Please transcribe exactly, and only, the lines of the data below between the line holding "eapply mwp_lift; [done|]. destruct" and the line holding "intros res c2", inclusive.

__Stored data__:

────────────────────

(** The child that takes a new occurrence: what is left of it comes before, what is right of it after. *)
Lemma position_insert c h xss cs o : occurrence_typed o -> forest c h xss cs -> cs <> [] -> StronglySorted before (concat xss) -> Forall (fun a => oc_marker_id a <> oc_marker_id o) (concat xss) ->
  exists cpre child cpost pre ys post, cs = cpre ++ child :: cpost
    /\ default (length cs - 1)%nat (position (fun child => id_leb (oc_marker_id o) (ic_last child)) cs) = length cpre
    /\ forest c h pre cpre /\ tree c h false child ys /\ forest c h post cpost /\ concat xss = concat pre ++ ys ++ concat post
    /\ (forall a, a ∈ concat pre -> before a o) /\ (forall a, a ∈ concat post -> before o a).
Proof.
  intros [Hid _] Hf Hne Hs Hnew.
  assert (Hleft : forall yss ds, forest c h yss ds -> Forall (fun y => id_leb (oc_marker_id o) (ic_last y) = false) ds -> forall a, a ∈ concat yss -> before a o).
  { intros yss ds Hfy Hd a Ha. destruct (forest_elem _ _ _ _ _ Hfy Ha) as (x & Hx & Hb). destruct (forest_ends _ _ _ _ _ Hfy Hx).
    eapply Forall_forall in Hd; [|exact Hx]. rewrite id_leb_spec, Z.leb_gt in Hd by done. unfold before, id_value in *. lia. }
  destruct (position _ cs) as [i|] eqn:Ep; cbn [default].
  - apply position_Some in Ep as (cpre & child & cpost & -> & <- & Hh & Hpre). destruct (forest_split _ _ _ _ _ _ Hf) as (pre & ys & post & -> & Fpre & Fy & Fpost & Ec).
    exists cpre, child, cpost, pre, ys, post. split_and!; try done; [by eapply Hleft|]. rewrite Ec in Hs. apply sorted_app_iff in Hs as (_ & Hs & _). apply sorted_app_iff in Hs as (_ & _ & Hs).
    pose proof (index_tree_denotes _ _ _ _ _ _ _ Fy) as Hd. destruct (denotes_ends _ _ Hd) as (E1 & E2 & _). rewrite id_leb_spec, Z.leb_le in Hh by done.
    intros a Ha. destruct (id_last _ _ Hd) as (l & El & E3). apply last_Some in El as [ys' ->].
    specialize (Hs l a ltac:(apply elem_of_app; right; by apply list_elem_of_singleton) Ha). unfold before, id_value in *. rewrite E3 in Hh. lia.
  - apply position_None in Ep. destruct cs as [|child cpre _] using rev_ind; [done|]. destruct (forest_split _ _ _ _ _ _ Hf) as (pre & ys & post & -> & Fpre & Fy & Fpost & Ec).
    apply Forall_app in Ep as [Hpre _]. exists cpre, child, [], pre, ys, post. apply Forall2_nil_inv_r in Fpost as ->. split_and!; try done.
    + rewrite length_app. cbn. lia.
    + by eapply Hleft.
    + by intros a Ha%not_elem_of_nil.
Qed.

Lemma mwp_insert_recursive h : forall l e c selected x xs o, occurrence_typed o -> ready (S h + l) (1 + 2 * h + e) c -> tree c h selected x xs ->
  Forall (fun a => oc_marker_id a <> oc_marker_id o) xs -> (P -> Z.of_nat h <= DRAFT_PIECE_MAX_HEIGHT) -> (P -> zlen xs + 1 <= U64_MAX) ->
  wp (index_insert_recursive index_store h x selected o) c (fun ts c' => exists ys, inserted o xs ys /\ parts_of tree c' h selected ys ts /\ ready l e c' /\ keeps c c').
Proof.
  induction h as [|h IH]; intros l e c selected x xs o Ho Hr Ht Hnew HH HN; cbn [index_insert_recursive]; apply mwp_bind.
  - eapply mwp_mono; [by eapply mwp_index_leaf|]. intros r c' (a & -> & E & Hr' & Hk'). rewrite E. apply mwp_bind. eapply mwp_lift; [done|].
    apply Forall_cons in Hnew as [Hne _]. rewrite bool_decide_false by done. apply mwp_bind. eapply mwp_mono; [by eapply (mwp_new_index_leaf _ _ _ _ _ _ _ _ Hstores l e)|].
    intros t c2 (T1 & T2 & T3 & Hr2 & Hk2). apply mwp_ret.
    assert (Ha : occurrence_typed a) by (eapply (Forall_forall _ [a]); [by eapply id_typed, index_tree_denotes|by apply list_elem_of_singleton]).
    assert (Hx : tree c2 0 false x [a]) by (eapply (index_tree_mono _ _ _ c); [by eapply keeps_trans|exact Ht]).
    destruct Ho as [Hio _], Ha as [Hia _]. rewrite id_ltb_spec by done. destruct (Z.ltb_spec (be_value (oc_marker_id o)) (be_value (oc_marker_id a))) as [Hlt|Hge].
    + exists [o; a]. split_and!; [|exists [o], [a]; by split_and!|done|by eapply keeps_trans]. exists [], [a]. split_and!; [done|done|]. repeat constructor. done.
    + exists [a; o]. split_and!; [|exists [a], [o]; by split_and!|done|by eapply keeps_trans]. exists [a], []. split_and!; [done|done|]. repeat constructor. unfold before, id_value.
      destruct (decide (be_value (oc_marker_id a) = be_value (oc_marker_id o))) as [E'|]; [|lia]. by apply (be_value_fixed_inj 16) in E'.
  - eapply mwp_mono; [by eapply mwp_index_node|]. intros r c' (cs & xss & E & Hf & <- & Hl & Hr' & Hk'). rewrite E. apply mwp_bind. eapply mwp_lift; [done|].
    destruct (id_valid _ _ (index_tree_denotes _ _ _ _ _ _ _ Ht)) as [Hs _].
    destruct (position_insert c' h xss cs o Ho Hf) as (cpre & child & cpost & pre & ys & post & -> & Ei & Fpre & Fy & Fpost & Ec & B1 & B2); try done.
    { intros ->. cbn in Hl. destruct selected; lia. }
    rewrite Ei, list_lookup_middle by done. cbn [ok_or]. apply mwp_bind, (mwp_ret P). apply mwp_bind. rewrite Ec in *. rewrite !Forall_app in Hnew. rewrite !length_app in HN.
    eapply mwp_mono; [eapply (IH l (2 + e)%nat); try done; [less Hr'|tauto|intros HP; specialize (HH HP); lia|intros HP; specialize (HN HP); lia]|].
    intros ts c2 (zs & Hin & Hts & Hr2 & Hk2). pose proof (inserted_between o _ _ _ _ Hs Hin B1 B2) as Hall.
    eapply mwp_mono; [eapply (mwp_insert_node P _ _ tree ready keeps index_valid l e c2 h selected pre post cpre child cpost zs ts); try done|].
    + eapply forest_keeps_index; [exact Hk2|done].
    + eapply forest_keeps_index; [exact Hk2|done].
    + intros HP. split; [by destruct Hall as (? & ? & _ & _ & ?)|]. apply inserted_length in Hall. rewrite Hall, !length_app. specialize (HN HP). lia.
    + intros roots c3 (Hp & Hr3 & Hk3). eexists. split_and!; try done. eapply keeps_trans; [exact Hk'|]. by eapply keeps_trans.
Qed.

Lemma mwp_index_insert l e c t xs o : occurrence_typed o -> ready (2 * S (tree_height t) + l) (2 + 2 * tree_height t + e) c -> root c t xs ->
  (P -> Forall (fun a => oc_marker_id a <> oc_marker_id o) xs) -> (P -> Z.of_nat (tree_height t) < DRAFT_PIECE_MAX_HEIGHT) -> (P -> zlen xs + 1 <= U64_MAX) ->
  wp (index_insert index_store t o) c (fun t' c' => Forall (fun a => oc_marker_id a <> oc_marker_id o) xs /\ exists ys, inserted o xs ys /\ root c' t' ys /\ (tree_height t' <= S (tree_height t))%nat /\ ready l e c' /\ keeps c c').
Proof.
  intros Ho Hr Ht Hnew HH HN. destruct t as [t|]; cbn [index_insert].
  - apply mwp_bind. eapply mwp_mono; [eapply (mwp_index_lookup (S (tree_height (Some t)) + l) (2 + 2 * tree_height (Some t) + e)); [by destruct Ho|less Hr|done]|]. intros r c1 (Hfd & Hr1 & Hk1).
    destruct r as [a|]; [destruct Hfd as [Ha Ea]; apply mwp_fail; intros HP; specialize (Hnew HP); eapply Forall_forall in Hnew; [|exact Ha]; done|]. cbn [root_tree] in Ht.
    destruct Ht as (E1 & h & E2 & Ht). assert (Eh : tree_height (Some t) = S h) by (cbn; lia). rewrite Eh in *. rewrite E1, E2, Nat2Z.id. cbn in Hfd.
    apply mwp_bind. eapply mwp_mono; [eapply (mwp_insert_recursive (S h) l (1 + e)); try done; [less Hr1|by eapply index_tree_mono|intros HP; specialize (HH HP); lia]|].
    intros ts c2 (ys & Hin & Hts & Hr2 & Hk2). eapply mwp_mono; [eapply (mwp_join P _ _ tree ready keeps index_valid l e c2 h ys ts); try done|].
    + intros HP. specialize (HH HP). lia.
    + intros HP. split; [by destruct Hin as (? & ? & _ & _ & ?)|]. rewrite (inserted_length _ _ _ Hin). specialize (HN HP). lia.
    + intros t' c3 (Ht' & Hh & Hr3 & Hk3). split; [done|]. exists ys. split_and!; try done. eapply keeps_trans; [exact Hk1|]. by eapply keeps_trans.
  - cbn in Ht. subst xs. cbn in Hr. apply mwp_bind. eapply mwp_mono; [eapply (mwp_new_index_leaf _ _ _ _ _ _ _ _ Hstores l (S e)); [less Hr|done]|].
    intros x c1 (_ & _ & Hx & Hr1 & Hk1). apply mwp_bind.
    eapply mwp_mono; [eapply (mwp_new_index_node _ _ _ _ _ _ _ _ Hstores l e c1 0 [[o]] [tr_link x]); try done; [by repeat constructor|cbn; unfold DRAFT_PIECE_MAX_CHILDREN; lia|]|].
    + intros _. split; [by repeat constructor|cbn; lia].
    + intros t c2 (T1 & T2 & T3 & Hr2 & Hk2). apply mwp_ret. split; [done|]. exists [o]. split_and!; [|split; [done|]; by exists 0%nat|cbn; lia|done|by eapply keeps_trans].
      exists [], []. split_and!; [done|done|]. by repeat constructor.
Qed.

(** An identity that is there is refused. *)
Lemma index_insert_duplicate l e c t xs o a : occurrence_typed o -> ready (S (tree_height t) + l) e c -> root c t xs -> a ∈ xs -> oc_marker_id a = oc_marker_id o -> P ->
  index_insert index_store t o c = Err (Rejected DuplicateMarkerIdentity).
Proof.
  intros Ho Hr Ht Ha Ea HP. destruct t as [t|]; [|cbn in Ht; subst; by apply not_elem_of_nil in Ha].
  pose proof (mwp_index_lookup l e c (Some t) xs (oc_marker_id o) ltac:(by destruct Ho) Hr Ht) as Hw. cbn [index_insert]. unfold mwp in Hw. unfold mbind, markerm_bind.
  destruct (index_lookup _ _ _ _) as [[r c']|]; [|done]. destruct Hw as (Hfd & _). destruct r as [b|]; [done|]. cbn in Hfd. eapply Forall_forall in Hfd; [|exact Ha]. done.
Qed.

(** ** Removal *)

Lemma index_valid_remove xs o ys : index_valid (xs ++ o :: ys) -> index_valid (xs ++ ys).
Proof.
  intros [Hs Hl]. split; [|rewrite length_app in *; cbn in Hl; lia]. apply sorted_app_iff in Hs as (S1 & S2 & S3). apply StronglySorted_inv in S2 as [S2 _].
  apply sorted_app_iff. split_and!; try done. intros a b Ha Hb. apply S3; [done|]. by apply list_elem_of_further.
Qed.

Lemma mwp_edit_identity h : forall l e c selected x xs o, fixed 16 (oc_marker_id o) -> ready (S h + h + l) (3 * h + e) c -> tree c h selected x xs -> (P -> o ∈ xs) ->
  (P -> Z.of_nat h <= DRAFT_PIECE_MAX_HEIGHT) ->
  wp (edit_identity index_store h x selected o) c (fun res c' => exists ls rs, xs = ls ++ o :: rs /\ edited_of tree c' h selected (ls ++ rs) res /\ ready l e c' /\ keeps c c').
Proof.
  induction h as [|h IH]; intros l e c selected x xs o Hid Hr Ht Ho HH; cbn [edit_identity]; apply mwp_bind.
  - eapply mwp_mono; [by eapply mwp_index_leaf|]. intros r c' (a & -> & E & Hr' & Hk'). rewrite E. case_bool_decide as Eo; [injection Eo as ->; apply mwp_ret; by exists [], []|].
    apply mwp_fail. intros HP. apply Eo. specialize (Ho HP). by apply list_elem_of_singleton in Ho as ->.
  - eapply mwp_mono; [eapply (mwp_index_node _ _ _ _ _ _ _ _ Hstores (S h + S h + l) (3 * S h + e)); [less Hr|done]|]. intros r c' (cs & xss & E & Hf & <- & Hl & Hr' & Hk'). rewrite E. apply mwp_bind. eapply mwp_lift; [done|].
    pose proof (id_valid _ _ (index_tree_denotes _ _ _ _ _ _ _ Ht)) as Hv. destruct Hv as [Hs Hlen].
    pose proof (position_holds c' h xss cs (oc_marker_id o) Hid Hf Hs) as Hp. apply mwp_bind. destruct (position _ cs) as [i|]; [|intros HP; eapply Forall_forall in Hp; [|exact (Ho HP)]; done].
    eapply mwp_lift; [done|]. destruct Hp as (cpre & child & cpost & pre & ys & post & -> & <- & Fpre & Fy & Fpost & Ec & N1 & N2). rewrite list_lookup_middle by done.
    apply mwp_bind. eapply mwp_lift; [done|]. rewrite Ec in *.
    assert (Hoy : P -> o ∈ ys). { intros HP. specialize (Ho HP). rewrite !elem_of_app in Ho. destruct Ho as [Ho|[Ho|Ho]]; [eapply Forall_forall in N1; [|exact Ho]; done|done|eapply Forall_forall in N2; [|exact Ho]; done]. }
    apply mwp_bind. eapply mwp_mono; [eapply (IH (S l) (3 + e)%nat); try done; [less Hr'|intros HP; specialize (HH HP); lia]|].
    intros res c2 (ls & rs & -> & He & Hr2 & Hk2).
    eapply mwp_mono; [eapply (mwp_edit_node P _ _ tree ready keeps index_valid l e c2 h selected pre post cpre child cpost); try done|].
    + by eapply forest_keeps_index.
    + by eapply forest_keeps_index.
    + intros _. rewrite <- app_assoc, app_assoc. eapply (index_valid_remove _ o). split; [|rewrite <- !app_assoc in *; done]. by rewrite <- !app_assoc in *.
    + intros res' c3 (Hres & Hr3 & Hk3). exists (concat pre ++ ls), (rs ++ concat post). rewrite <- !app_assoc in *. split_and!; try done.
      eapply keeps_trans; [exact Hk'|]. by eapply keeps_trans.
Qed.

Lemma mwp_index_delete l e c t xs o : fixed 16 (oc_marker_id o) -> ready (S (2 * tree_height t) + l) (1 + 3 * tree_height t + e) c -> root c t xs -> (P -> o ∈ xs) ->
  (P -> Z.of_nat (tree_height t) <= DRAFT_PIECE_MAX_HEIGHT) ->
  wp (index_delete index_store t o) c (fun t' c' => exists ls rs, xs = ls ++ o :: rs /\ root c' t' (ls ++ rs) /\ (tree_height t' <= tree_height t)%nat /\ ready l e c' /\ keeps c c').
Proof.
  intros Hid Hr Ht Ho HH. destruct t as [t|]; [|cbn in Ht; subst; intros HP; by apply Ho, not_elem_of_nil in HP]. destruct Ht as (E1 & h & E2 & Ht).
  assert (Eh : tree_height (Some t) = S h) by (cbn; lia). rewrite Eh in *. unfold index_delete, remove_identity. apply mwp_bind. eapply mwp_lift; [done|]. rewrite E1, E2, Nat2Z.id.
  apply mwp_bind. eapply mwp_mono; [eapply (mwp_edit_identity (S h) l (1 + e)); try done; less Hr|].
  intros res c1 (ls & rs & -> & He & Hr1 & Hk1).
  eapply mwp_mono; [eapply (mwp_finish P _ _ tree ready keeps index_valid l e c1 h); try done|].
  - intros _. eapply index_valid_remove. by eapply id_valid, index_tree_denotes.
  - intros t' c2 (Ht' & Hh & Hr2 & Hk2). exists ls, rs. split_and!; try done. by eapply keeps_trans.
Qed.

────────────────────

__Solution to the exercise__:
    eapply mwp_lift; [done|]. destruct Hp as (cpre & child & cpost & pre & ys & post & -> & <- & Fpre & Fy & Fpost & Ec & N1 & N2). rewrite list_lookup_middle by done.
    apply mwp_bind. eapply mwp_lift; [done|]. rewrite Ec in *.
    assert (Hoy : P -> o ∈ ys). { intros HP. specialize (Ho HP). rewrite !elem_of_app in Ho. destruct Ho as [Ho|[Ho|Ho]]; [eapply Forall_forall in N1; [|exact Ho]; done|done|eapply Forall_forall in N2; [|exact Ho]; done]. }
    apply mwp_bind. eapply mwp_mono; [eapply (IH (S l) (3 + e)%nat); try done; [less Hr'|intros HP; specialize (HH HP); lia]|].
    intros res c2 (ls & rs & -> & He & Hr2 & Hk2).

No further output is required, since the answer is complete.